(Assignment): Look through the entries below and extract exactly the lines from the one containing "Js.split_at_0 (local ++" through the one containing "- intros local", ends included.

(Stored items from a collection)
(** X15 at the one-session server, whose session ["s1"] has socket 0:
    with both timers fired before either creation has its auth state, the
    sockets 1 and 2 are constructed for ["s1"]. *)
Lemma X15_two_closes_two_timers_witness :
  let closed := Session.on_connection_update 0 (transient_close "again")
                  (Session.on_connection_update 0 (transient_close "lost") one_session) in
  let second := Session.fireTimer_sync (fst (Session.fireTimer_sync closed)) in
  socks one_session !! 0 = Some {| sock_session := "s1"; store := ConversationStore.empty |}
  ∧ length (timers closed) = 2
  ∧ Session.constructed
      (Session.fireTimer SocketMade (Session.fireTimer SocketMade closed)) ≤ 2
  ∧ Session.constructed
      (Session.createWhatsAppClient "s1" SocketMade
         (Session.createWhatsAppClient "s1" SocketMade (fst second))) = 3
  ∧ clients
      (Session.createWhatsAppClient "s1" SocketMade
         (Session.createWhatsAppClient "s1" SocketMade (fst second))) !! "s1" = Some 2.
Proof.
  destruct (X15_two_closes_two_timers 0
              {| sock_session := "s1"; store := ConversationStore.empty |}
              (transient_close "lost") (transient_close "again") SocketMade SocketMade
              one_session eq_refl ltac:(done) eq_refl eq_refl ltac:(done) eq_refl
              ltac:(done))
    as (Hl & (_ & _ & Hc & _) & (_ & _ & _ & _ & _ & _ & _ & Hn & Hh)).
  split; [reflexivity|]. split; [exact Hl|]. split; [exact Hc|].
  split; [exact Hn|exact Hh].
Defined.

(** ** From an ingested message to the chat list *)

(** X16: once a message is accepted by the [messages.upsert] handler, the
    chat list has an entry for its conversation that shows this message as
    the last one, with its text and formatted time, and the unread count
    raised by one when the message is not from self. *)
Theorem X16_accepted_message_listed fmt msg st :
  Invariants.chats_wf st →
  StoreProps.accepted msg st = true →
  ∃ c, c ∈ Gateway.listChats fmt (ConversationStore.ingestMessage msg st)
       ∧ cs_jid c = key_remoteJid msg
       ∧ cs_lastMessage c = message_text msg
       ∧ cs_time c = ms_time (Gateway.formatMessage fmt msg)
       ∧ cs_unread c
         = (default 0 (ConversationStore.unread st (key_remoteJid msg))
            + (if key_fromMe msg then 0 else 1))%Z.
Proof.
  intros [_ Hkeys] Hacc.
  pose proof (StoreFacts.ingest_unread msg st Hacc) as Hun.
  rewrite StoreFacts.ingest_accepted in * by done.
  set (st' := {| chats := _; contacts := _; messages := _ |}) in *.
  assert (∃ chat', Js.Map_get (chats st') (key_remoteJid msg) = Some chat'
                   ∧ chat_id chat' = key_remoteJid msg) as (chat' & Hget & Hid).
  { simpl. unfold ConversationStore.touch_chat.
    destruct (Js.Map_get (chats st) (key_remoteJid msg)) as [chat|] eqn:E;
      rewrite Map_get_set_eq; eexists; (split; [done|]); simpl; [|done].
    by apply Hkeys, Map_get_key. }
  assert (key_remoteJid msg ≠ status_broadcast) as Hb.
  { unfold StoreProps.accepted in Hacc. apply andb_true_iff in Hacc as [Hacc _].
    by apply negb_true_iff, eqb_false in Hacc. }
  destruct (Gateway.formatChat fmt st' chat') as [c|] eqn:Hc.
  2: { unfold Gateway.formatChat in Hc. rewrite Hid in Hc.
       apply eqb_false in Hb. by rewrite Hb in Hc. }
  exists c. split.
  { apply ListFacts.listChats_elem. exists chat'. split; [|done].
    apply list_elem_of_fmap. exists (key_remoteJid msg, chat').
    split; [done|]. by apply Map_get_key. }
  unfold Gateway.formatChat in Hc. rewrite Hid in Hc.
  apply eqb_false in Hb. rewrite Hb in Hc. injection Hc as <-. simpl.
  split; [done|].
  unfold Gateway.last_message. rewrite Hid. simpl. rewrite lookup_insert_eq, last_snoc.
  simpl. split; [done|]. split; [done|].
  unfold ConversationStore.unread in Hun. rewrite Hget in Hun. simpl in Hun.
  by injection Hun.
Qed.

(** X16 at the empty store. *)
Lemma X16_accepted_message_listed_witness :
  let msg := text_message "A1" "111@s.whatsapp.net" false 1700000000 "hello" in
  Invariants.chats_wf ConversationStore.empty
  ∧ StoreProps.accepted msg ConversationStore.empty = true
  ∧ ∃ c, c ∈ Gateway.listChats utc_24h
               (ConversationStore.ingestMessage msg ConversationStore.empty)
         ∧ cs_lastMessage c = "hello".
Proof.
  pose proof StoreInvariants.chats_wf_empty as Hwf.
  destruct (X16_accepted_message_listed utc_24h
              (text_message "A1" "111@s.whatsapp.net" false 1700000000 "hello")
              ConversationStore.empty Hwf eq_refl) as (c & Hin & _ & Hl & _).
  split; [exact Hwf|]. split; [reflexivity|]. exists c. exact (conj Hin Hl).
Defined.

(** ** The handler of [backup4_server.js] *)

Module Backup4Facts.
Import ConversationStore.

Lemma backup4_ingest_all jid msg st :
  all (ingestMessage_backup4 msg st) jid
  = if decide (key_remoteJid msg = jid) then all st jid ++ [msg] else all st jid.
Proof.
  unfold ingestMessage_backup4, all at 1. simpl.
  destruct (decide (key_remoteJid msg = jid)) as [<-|Hne].
  - rewrite lookup_insert_eq. simpl. by rewrite StoreFacts.all_init.
  - rewrite lookup_insert_ne by done. unfold init_messages.
    destruct (messages st !! key_remoteJid msg); [done|]. simpl.
    by rewrite lookup_insert_ne.
Qed.

Lemma backup4_ingest_unread msg st :
  unread (ingestMessage_backup4 msg st) (key_remoteJid msg)
  = Some (default 0 (unread st (key_remoteJid msg)) + 1)%Z.
Proof.
  unfold ingestMessage_backup4, unread. simpl.
  assert (chats (init_messages (key_remoteJid msg) st) = chats st) as ->.
  { unfold init_messages. by destruct (messages st !! key_remoteJid msg). }
  destruct (Js.Map_get (chats st) (key_remoteJid msg)); by rewrite Map_get_set_eq.
Qed.

End Backup4Facts.

(** X17: the [messages.upsert] loop of [backup4_server.js] stores every
    message of a batch, in order, and counts each one as unread: duplicates
    and messages from self are not told apart. *)
Theorem X17_backup4_counts_every_message msgs : ∀ st jid,
  Forall (λ m, key_remoteJid m = jid) msgs →
  let st' := fold_left (λ acc m, ConversationStore.ingestMessage_backup4 m acc) msgs st in
  ConversationStore.all st' jid = ConversationStore.all st jid ++ msgs
  ∧ default 0%Z (ConversationStore.unread st' jid)
    = (default 0 (ConversationStore.unread st jid) + Z.of_nat (length msgs))%Z.
Proof.
  induction msgs as [|m msgs IH]; intros st jid Hj; simpl.
  - rewrite app_nil_r. split; [done|lia].
  - inversion Hj as [|? ? Hm Hj']; subst.
    destruct (IH (ConversationStore.ingestMessage_backup4 m st) (key_remoteJid m) Hj')
      as [Hall Hun].
    split.
    + rewrite Hall, Backup4Facts.backup4_ingest_all, decide_True by done.
      by rewrite <- app_assoc.
    + rewrite Hun, Backup4Facts.backup4_ingest_unread. simpl. lia.
Qed.

(** X17 at the empty store: the same message from self, twice. *)
Lemma X17_backup4_counts_every_message_witness :
  let m := text_message "A1" "111@s.whatsapp.net" true 10 "mine" in
  Forall (λ m, key_remoteJid m = "111@s.whatsapp.net") [m; m]
  ∧ ConversationStore.unread
      (fold_left (λ acc m, ConversationStore.ingestMessage_backup4 m acc) [m; m]
         ConversationStore.empty) "111@s.whatsapp.net" = Some 2%Z.
Proof.
  assert (Forall (λ m, key_remoteJid m = "111@s.whatsapp.net")
            [text_message "A1" "111@s.whatsapp.net" true 10 "mine";
             text_message "A1" "111@s.whatsapp.net" true 10 "mine"]) as Hf.
  { by repeat (apply Forall_cons; split; [done|]). }
  destruct (X17_backup4_counts_every_message _ ConversationStore.empty _ Hf) as [_ H].
  split; [exact Hf|]. by vm_compute.
Defined.

(** ** [formatPhoneNumber] *)

Module PhoneFacts.
Import Invariants.

Lemma split_append local domain :
  has_at local = false →
  Js.split_at_0 (local ++ String "@"%char domain) = local.
Proof.
  induction local as [|c local IH]; simpl.
  - done.
  - intros [Hc Hl]%orb_false_iff. rewrite Hc. by rewrite IH.
Qed.

Lemma split_no_at s : has_at (Js.split_at_0 s) = false.
Proof.
  induction s as [|c s IH]; simpl; [done|].
  destruct (Ascii.eqb c "@") eqn:E; simpl; [done|]. by rewrite E.
Qed.

Lemma split_id s : has_at s = false → Js.split_at_0 s = s.
Proof.
  induction s as [|c s IH]; simpl; [done|].
  intros [Hc Hl]%orb_false_iff. rewrite Hc. by rewrite IH.
Qed.

End PhoneFacts.

(** X18: [formatPhoneNumber] gives back the local part of an id: applied to
    [local@domain], where [local] holds no ['@'], it returns [local]; its
    result never holds an ['@']; an id without ['@'] is returned as it is;
    and applying it twice is the same as applying it once. *)
Theorem X18_formatPhoneNumber :
  (∀ local domain,
     Invariants.has_at local = false →
     formatPhoneNumber (local ++ "@" ++ domain) = local)
  ∧ (∀ jid, Invariants.has_at (formatPhoneNumber jid) = false)
  ∧ (∀ jid, Invariants.has_at jid = false → formatPhoneNumber jid = jid)
  ∧ (∀ jid, formatPhoneNumber (formatPhoneNumber jid) = formatPhoneNumber jid).
Proof.
  split; [|split; [|split]].
  - intros local domain H. rewrite ListFacts.formatPhoneNumber_local.
    by apply PhoneFacts.split_append.
  - intros jid. rewrite ListFacts.formatPhoneNumber_local. apply PhoneFacts.split_no_at.
  - intros jid H. rewrite ListFacts.formatPhoneNumber_local. by apply PhoneFacts.split_id.
  - intros jid. rewrite !ListFacts.formatPhoneNumber_local.
    apply PhoneFacts.split_id, PhoneFacts.split_no_at.
Qed.

(** X18 at a WhatsApp id. *)
Lemma X18_formatPhoneNumber_witness :
  Invariants.has_at "4915112345678" = false
  ∧ formatPhoneNumber "4915112345678@s.whatsapp.net" = "4915112345678".
Proof.
  split; [reflexivity|].
  exact (proj1 X18_formatPhoneNumber "4915112345678" "s.whatsapp.net" eq_refl).
Defined.

(** ** Sessions do not touch each other *)

Module IsolationFacts.
Import Session Invariants WorldFacts StepFacts.

Lemma on_store_other k f w k' :
  k ≠ k' → socks (on_store k f w) !! k' = socks w !! k'.
Proof.
  intros Hne. rewrite lookup_on_store. destruct (socks w !! k') as [[]|]; [|done].
  simpl. by rewrite decide_False.
Qed.

Lemma messages_update_other k l k' : ∀ w,
  k ≠ k' → socks (on_messages_update k l w) !! k' = socks w !! k'.
Proof.
  unfold on_messages_update.
  induction l as [|u l IH]; intros w Hne; simpl; [done|].
  rewrite IH by done. unfold on_message_update.
  destruct (socks w !! k); [|done]. destruct (String.eqb _ _); [done|].
  case_bool_decide; [|done]. destruct (Js.Map_has _ _); [|done].
  simpl. by apply on_store_other.
Qed.

Lemma create_other sid o w k x :
  socks w !! k = Some x → socks (createWhatsAppClient sid o w) !! k = Some x.
Proof.
  intros Hx. destruct (create_fields sid o w) as [H _].
  destruct o; destruct H as (_ & _ & -> & _); try done.
  by apply lookup_app_l_Some.
Qed.

Lemma size_le_sockets w : registry_wf w → size (clients w) ≤ length (socks w).
Proof.
  intros Hwf.
  assert (length (snd <$> map_to_list (clients w)) ≤ length (seq 0 (length (socks w))))
    as H.
  { apply submseteq_length, NoDup_submseteq.
    - apply NoDup_fmap_2_strong; [|apply NoDup_map_to_list].
      intros [sid1 k1] [sid2 k2] H1%elem_of_map_to_list H2%elem_of_map_to_list E.
      simpl in E. subst k2.
      destruct (Hwf sid1 k1 H1) as (x1 & Hx1 & E1).
      destruct (Hwf sid2 k1 H2) as (x2 & Hx2 & E2). congruence.
    - intros k ([sid k'] & -> & H%elem_of_map_to_list)%list_elem_of_fmap. simpl.
      destruct (Hwf sid k' H) as (x & Hx & _).
      apply elem_of_seq. split; [lia|]. simpl. by eapply lookup_lt_Some. }
  by rewrite length_fmap, length_map_to_list, length_seq in H.
Qed.

End IsolationFacts.

(** X21: in every run of the server, the number of sessions [GET /health]
    reports is at most the number of Protocol Clients constructed so far:
    no two session ids share a socket. *)
Theorem X21_health_sessions_bounded fmt steps dir :
  Http.health_sessions (run fmt steps (start dir))
  ≤ Session.constructed (run fmt steps (start dir)).
Proof.
  apply IsolationFacts.size_le_sockets, RegistryInvariants.registry_wf_run,
    RegistryInvariants.registry_wf_start.
Qed.

(** X22: a step writes to one socket at most: an event to the socket it
    belongs to, [getChatMessages] and [markChatAsRead] to the registered
    socket of their session; every other socket keeps its store, also when
    a new socket is constructed or a session is logged out. *)
Theorem X22_other_sockets_untouched fmt s w k x :
  Invariants.step_socket s w ≠ Some k →
  socks w !! k = Some x →
  socks (step fmt s w) !! k = Some x.
Proof.
  intros Hk Hx. destruct s; simpl in *.
  - destruct (socks w !! k0) as [y|] eqn:E.
    + destruct (StepFacts.connection_update_fields k0 update w y E) as [-> _]. done.
    + unfold Session.on_connection_update. by rewrite E.
  - unfold Session.on_messages_upsert. destruct (socks w !! k0); [|done].
    destruct (String.eqb type "notify"); [|done]. simpl.
    rewrite IsolationFacts.on_store_other; [done|congruence].
  - unfold Session.on_chats_set. rewrite IsolationFacts.on_store_other; [done|congruence].
  - unfold Session.on_chats_upsert.
    rewrite IsolationFacts.on_store_other; [done|congruence].
  - unfold Session.on_contacts_update.
    rewrite IsolationFacts.on_store_other; [done|congruence].
  - rewrite IsolationFacts.messages_update_other; [done|congruence].
  - unfold Session.on_creds_update. destruct (socks w !! k0); [|done].
    by rewrite FolderFacts.socks_write_file, FolderFacts.socks_ensure_folder.
  - unfold Session.fireTimer. destruct (timers w) as [|t rest]; [done|].
    unfold Session.reconnectCallback. simpl.
    destruct (sessionStatus w !! timer_session t) as [[]|]; try done.
    by apply IsolationFacts.create_other.
  - unfold Gateway.generateQR. destruct (clients w !! sessionId); simpl; [done|].
    destruct (Js.prototype_key sessionId); simpl; [done|].
    by apply IsolationFacts.create_other.
  - unfold Gateway.reconnectSession.
    destruct (Session.sessionExists sessionId w); simpl; [|done].
    by apply IsolationFacts.create_other.
  - unfold Gateway.getChatMessages, Session.client_store.
    destruct (clients w !! sessionId) as [k'|]; [|done].
    destruct (socks w !! k') as [y|]; [|done]. simpl.
    rewrite IsolationFacts.on_store_other; [done|congruence].
  - unfold Gateway.markChatAsRead, Session.client_store.
    destruct (clients w !! sessionId) as [k'|]; [|done].
    destruct (socks w !! k') as [y|]; [|done]. destruct read; simpl; [|done].
    rewrite IsolationFacts.on_store_other; [done|congruence].
  - unfold Gateway.logout. destruct (clients w !! sessionId); [destruct o|]; simpl;
      by rewrite ?FolderFacts.socks_remove_folder.
Qed.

(Answer to this problem):
  Js.split_at_0 (local ++ String "@"%char domain) = local.
Proof.
  induction local as [|c local IH]; simpl.
  - done.
  - intros [Hc Hl]%orb_false_iff. rewrite Hc. by rewrite IH.
Qed.

Lemma split_no_at s : has_at (Js.split_at_0 s) = false.
Proof.
  induction s as [|c s IH]; simpl; [done|].
  destruct (Ascii.eqb c "@") eqn:E; simpl; [done|]. by rewrite E.
Qed.

Lemma split_id s : has_at s = false → Js.split_at_0 s = s.
Proof.
  induction s as [|c s IH]; simpl; [done|].
  intros [Hc Hl]%orb_false_iff. rewrite Hc. by rewrite IH.
Qed.

End PhoneFacts.

(** X18: [formatPhoneNumber] gives back the local part of an id: applied to
    [local@domain], where [local] holds no ['@'], it returns [local]; its
    result never holds an ['@']; an id without ['@'] is returned as it is;
    and applying it twice is the same as applying it once. *)
Theorem X18_formatPhoneNumber :
  (∀ local domain,
     Invariants.has_at local = false →
     formatPhoneNumber (local ++ "@" ++ domain) = local)
  ∧ (∀ jid, Invariants.has_at (formatPhoneNumber jid) = false)
  ∧ (∀ jid, Invariants.has_at jid = false → formatPhoneNumber jid = jid)
  ∧ (∀ jid, formatPhoneNumber (formatPhoneNumber jid) = formatPhoneNumber jid).
Proof.
  split; [|split; [|split]].
  - intros local domain H. rewrite ListFacts.formatPhoneNumber_local.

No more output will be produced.